Two women serving onboard the International Space Station (ISS) began the second all-female spacewalk in history on Wednesday.
NASA reported that astronauts Jessica Meir and Christina Koch began a several-hour mission to replace batteries on solar arrays outside the ISS early Wednesday morning, despite a mechanical issue setting the mission back about 30 minutes.
✅ First spacewalk task complete! @Astro_Christina & @Astro_Jessica removed one of the @Space_Station's old nickel-hydrogen batteries, which are being replaced with new lithium-ion batteries that store and distribute power from the solar arrays. Watch: https://t.co/CEsJrxByMF pic.twitter.com/qOaujrJkzz— NASA (@NASA) January 15, 2020
"Flight Engineers Christina Koch and Jessica Meir are venturing out into the vacuum of space for about six-and-a-half hours to finish replacing nickel-hydrogen batteries with new lithium-ion batteries that store and distribute power generated by the station’s solar arrays on the station’s port truss," reads a description of the mission on NASA's website.

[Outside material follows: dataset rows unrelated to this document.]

(** * xmlpyp: the Python processing-instruction preprocessor

    A shallow embedding of [xmlpyp.py] (class [Processor], its two error
    classes and the driver [main]) together with the properties of the
    scanner, the position remapping and the output capture.

    Conventions.
    - Python [str] values are lists of characters; a character is a code
      point in the range 0..255, written as an [ascii].
    - Python [int] values (line numbers) are [Z].
    - The CPython interpreter ([ast.parse], [compile], [exec]) and the file
      system are collaborators of the program, not part of it: they are the
      [Variable]s of Section [Processor].  Module [MiniPy] provides one
      small concrete interpreter for use in closed examples.
    - The processing-instruction target is inserted into the two regular
      expressions without escaping; the embedding takes it as a literal
      string, which is what it is for an identifier such as [py].
    - The output sink is a stream of its own, kept apart from the real
      standard output; a run whose sink is [sys.stdout] itself is outside
      the embedding.
    - [exec] is a function of the code and the namespace: a snippet acts
      on the processor through what it sends to [sys.stdout], through
      the namespace it leaves and through the exception it ends with,
      and in no other way. *)

From Stdlib Require Import ZArith Ascii String List Lia Bool DecimalString.
From stdpp Require Import base option list strings gmap.
Import ListNotations.
Local Open Scope Z_scope.
Set Warnings "-register-all".

(** ** Text *)

Abbreviation text := (list ascii).

Definition str (s : string) : text := list_ascii_of_string s.

Definition newline : ascii := ascii_of_nat 10.

Definition ascii_eqb (a b : ascii) : bool := Ascii.eqb a b.

(** [str.isspace] on one character, which is also the class [\s] of the
    [re] module for [str] patterns: code points 9..13, 28..32, 0x85, 0xA0. *)
Definition isspace (c : ascii) : bool :=
  let n := nat_of_ascii c in
  ((9 <=? n)%nat && (n <=? 13)%nat) || ((28 <=? n)%nat && (n <=? 32)%nat)
  || (n =? 133)%nat || (n =? 160)%nat.

(** [s.startswith(p)], returning what follows the prefix. *)
Fixpoint starts_with (p s : text) : option text :=
  match p, s with
  | [], _ => Some s
  | a :: p', b :: s' => if ascii_eqb a b then starts_with p' s' else None
  | _ :: _, [] => None
  end.

(** [hay.find(needle)]: the index of the first occurrence, [None] for -1. *)
Fixpoint find (needle hay : text) : option nat :=
  match starts_with needle hay with
  | Some _ => Some 0%nat
  | None =>
      match hay with
      | [] => None
      | _ :: hay' => option_map S (find needle hay')
      end
  end.

(** The lines a text stream yields when iterated: each line keeps its
    terminating newline; a last line without one is yielded as it is. *)
Fixpoint readlines_aux (cur : text) (s : text) : list text :=
  match s with
  | [] => match cur with [] => [] | _ => [rev cur] end
  | c :: s' =>
      if ascii_eqb c newline then rev (c :: cur) :: readlines_aux [] s'
      else readlines_aux (c :: cur) s'
  end.

Definition readlines (s : text) : list text := readlines_aux [] s.

(** [str(n)] for an [int]. *)
Definition str_of_int (n : Z) : text :=
  str (NilZero.string_of_int (Z.to_int n)).

(** ** The two regular expressions

    [pattern_pi_beg = <\?\s*TARGET\s] and
    [pattern_pi_tag = <\?\s*TARGET\s(.+?)\?>], matched the way a
    backtracking engine matches them. *)

Module Regex.

Definition open_marker : text := str "<?".
Definition close_marker : text := str "?>".

(** Greedy [\s*] followed by the continuation [k]: the longest run of
    whitespace is tried first and given back one character at a time.
    The continuation returns the number of characters it consumed and a
    value; the result adds the whitespace consumed here. *)
Fixpoint ws_star {A} (k : text -> option (nat * A)) (s : text)
  : option (nat * A) :=
  match s with
  | c :: s' =>
      if isspace c then
        match ws_star k s' with
        | Some (n, a) => Some (S n, a)
        | None => k s
        end
      else k s
  | [] => k s
  end.

(** Lazy [(.+?)\?>]: the shortest non-empty run of characters other than
    newline that is followed by the closing marker.  Returns the group. *)
Fixpoint lazy_body (s : text) : option text :=
  match s with
  | [] => None
  | c :: s' =>
      if ascii_eqb c newline then None
      else
        match starts_with close_marker s' with
        | Some _ => Some [c]
        | None => option_map (cons c) (lazy_body s')
        end
  end.

(** [TARGET\s] at the head of [s]. *)
Definition target_ws (target : text) (s : text) : option (nat * text) :=
  match starts_with target s with
  | Some (c :: rest) =>
      if isspace c then Some (S (length target), rest) else None
  | _ => None
  end.

(** What follows [<\?\s*] in [pattern_pi_beg]: [TARGET\s]. *)
Definition beg_cont (target : text) (s : text) : option (nat * unit) :=
  match target_ws target s with
  | Some (n, _) => Some (n, tt)
  | None => None
  end.

(** What follows [<\?\s*] in [pattern_pi_tag]: [TARGET\s(.+?)\?>]. *)
Definition tag_cont (target : text) (s : text) : option (nat * text) :=
  match target_ws target s with
  | Some (n, rest) =>
      match lazy_body rest with
      | Some g => Some ((n + length g + 2)%nat, g)
      | None => None
      end
  | None => None
  end.

(** [pattern_pi_beg.match]: the length of the match anchored at the head
    of [s]. *)
Definition beg_here (target : text) (s : text) : option nat :=
  match starts_with open_marker s with
  | Some s1 =>
      match ws_star (beg_cont target) s1 with
      | Some (n, _) => Some (2 + n)%nat
      | None => None
      end
  | None => None
  end.

(** [pattern_pi_tag.match]: the length of the match anchored at the head
    of [s] and its group 1. *)
Definition tag_here (target : text) (s : text) : option (nat * text) :=
  match starts_with open_marker s with
  | Some s1 =>
      match ws_star (tag_cont target) s1 with
      | Some (n, g) => Some ((2 + n)%nat, g)
      | None => None
      end
  | None => None
  end.

(** [pattern_pi_beg.search(s)]: [(m.start(), m.end(0))] of the leftmost
    match. *)
Fixpoint search_beg_from (target : text) (i : nat) (s : text)
  : option (nat * nat) :=
  match beg_here target s with
  | Some n => Some (i, (i + n)%nat)
  | None =>
      match s with
      | [] => None
      | _ :: s' => search_beg_from target (S i) s'
      end
  end.

Definition search_beg (target : text) (s : text) : option (nat * nat) :=
  search_beg_from target 0 s.

End Regex.

(** ** [io.StringIO] *)

Record StringIO := { sio_data : text; sio_pos : nat }.

Module SIO.
Definition fresh : StringIO := {| sio_data := []; sio_pos := 0 |}.

(** [x.write(s)]: overwrites from the current position, padding with
    NUL when the position is past the end, and advances the position. *)
Definition write (x : StringIO) (s : text) : StringIO :=
  let p := sio_pos x in
  let d := sio_data x in
  {| sio_data :=
       take p d ++ replicate (p - length d) zero ++ s
       ++ drop (p + length s) d;
     sio_pos := (p + length s)%nat |}.

(** [Processor._clear_StringIO]: [x.truncate(0); x.seek(0)]. *)
Definition clear (x : StringIO) : StringIO := fresh.

Definition seek0 (x : StringIO) : StringIO :=
  {| sio_data := sio_data x; sio_pos := 0 |}.

(** [x.read()]: the text from the position to the end; the position
    moves to the end. *)
Definition read (x : StringIO) : text * StringIO :=
  (drop (sio_pos x) (sio_data x),
   {| sio_data := sio_data x;
      sio_pos := Nat.max (sio_pos x) (length (sio_data x)) |}).

Definition getvalue (x : StringIO) : text := sio_data x.
End SIO.

(** ** Exceptions *)

(** An attribute of a Python object as the code inspects it with
    [hasattr] and [isinstance(_, int)]. *)
Inductive attr := Absent | NotInt | Int (n : Z).

Record SyntaxError := {
  se_msg : text;
  se_lineno : attr;
  se_end_lineno : attr;
  se_text : option text
}.

Inductive PyExc :=
| ExcSyntaxError (e : SyntaxError)
| ExcZeroDivisionError
| ExcNameError (name : text)
| ExcAssertionError
| ExcOther (cls : text) (is_exception : bool).

(** [isinstance(e, Exception)]. *)
Definition is_Exception (e : PyExc) : bool :=
  match e with
  | ExcOther _ b => b
  | _ => true
  end.

(** What leaves [Processor.input], [Processor.exec_py] or the body of
    [main]'s [try]: the two error classes of the module, or any other
    exception, which the module does not catch. *)
Inductive raised :=
| PythonError (e : PyExc)
| XmlError (msg : text)
| Uncaught (e : PyExc).

Inductive res (A : Type) :=
| Ok (a : A)
| Raise (r : raised).
Arguments Ok {A} a.
Arguments Raise {A} r.

(** ** Syntax trees and [_AstLineNoModifier] *)

Inductive ast (L : Type) :=
| Node (label : L) (lineno end_lineno : attr) (children : list (ast L)).
Arguments Node {L} label lineno end_lineno children.

Section AstLineNoModifier.
Context {L : Type}.
Variable lineno_add : Z.

(** [visit]: [None] stands for a failed [assert]. *)
Fixpoint visit (node : ast L) : option (ast L) :=
  match node with
  | Node l ln eln ch =>
      let visit_all :=
        fix visit_all (ns : list (ast L)) : option (list (ast L)) :=
          match ns with
          | [] => Some []
          | n :: ns' =>
              match visit n with
              | Some n' =>
                  match visit_all ns' with
                  | Some r => Some (n' :: r)
                  | None => None
                  end
              | None => None
              end
          end in
      match ln with
      | Int v =>
          match eln with
          | Absent =>
              option_map (Node l (Int (v + lineno_add)) Absent)
                         (visit_all ch)
          | NotInt => None
          | Int e =>
              option_map
                (Node l (Int (v + lineno_add)) (Int (e + lineno_add)))
                (visit_all ch)
          end
      | _ => option_map (Node l ln eln) (visit_all ch)
      end
  end.
End AstLineNoModifier.

(** ** The processor *)

(** Where [sys.stdout] points. *)
Inductive stdout_target := RealStdout | PrintBuffer.

(** [source: str | TextIO] of [exec_py]; the only stream ever passed is the
    processor's own [code_buffer]. *)
Inductive source := SrcStr (s : text) | SrcCodeBuffer.

Section Processor.

(** *** The interpreter and the file system *)

(** Values bound in the snippets' namespace, node payloads of the syntax
    trees, and code objects. *)
Context {value label code : Type}.

(** [ast.parse(source, file_name)]. *)
Variable ast_parse : text -> text -> SyntaxError + ast label.

(** [compile(src_ast, file_name, 'exec')]. *)
Variable py_compile : ast label -> text -> PyExc + code.

(** [exec(code, globals)]: the text the snippet sent to [sys.stdout], the
    namespace as the snippet left it, and the exception it ended with,
    if any. *)
Variable py_exec :
  code -> gmap string value -> text * gmap string value * option PyExc.

(** [open(file_name, 'r')] and the text read from it; [None] when the
    file cannot be opened. *)
Variable read_file : text -> option text.

(** *** State *)

Record State := {
  out_stream : text;
  code_buffer : StringIO;
  print_buffer : StringIO;
  exec_globals : gmap string value;
  sys_stdout : stdout_target;
  real_stdout : text
}.

Definition set_out (f : text -> text) (st : State) : State :=
  {| out_stream := f (out_stream st); code_buffer := code_buffer st;
     print_buffer := print_buffer st; exec_globals := exec_globals st;
     sys_stdout := sys_stdout st; real_stdout := real_stdout st |}.

Definition set_code_buffer (f : StringIO -> StringIO) (st : State) : State :=
  {| out_stream := out_stream st; code_buffer := f (code_buffer st);
     print_buffer := print_buffer st; exec_globals := exec_globals st;
     sys_stdout := sys_stdout st; real_stdout := real_stdout st |}.

Definition set_print_buffer (f : StringIO -> StringIO) (st : State) : State :=
  {| out_stream := out_stream st; code_buffer := code_buffer st;
     print_buffer := f (print_buffer st); exec_globals := exec_globals st;
     sys_stdout := sys_stdout st; real_stdout := real_stdout st |}.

The mission will set up a second spacewalk, this time conducted by one man and one woman, later this month to install new technology on the ISS's spectrometer should the battery replacement Wednesday be successful.
Wednesday's mission marked the 225th spacewalk conducted at the ISS, according to CNN.
Koch told NPR last year that she was honored to be a part of NASA's first all-female spacewalk, which was conducted in October.
“In the past, women haven’t always been at the table,” Koch told NPR at the time.
“It’s wonderful to be contributing to the human spaceflight program at a time when all contributions are being accepted, when everyone is having a role and that can lead in turn to an increased chance of success," she continued.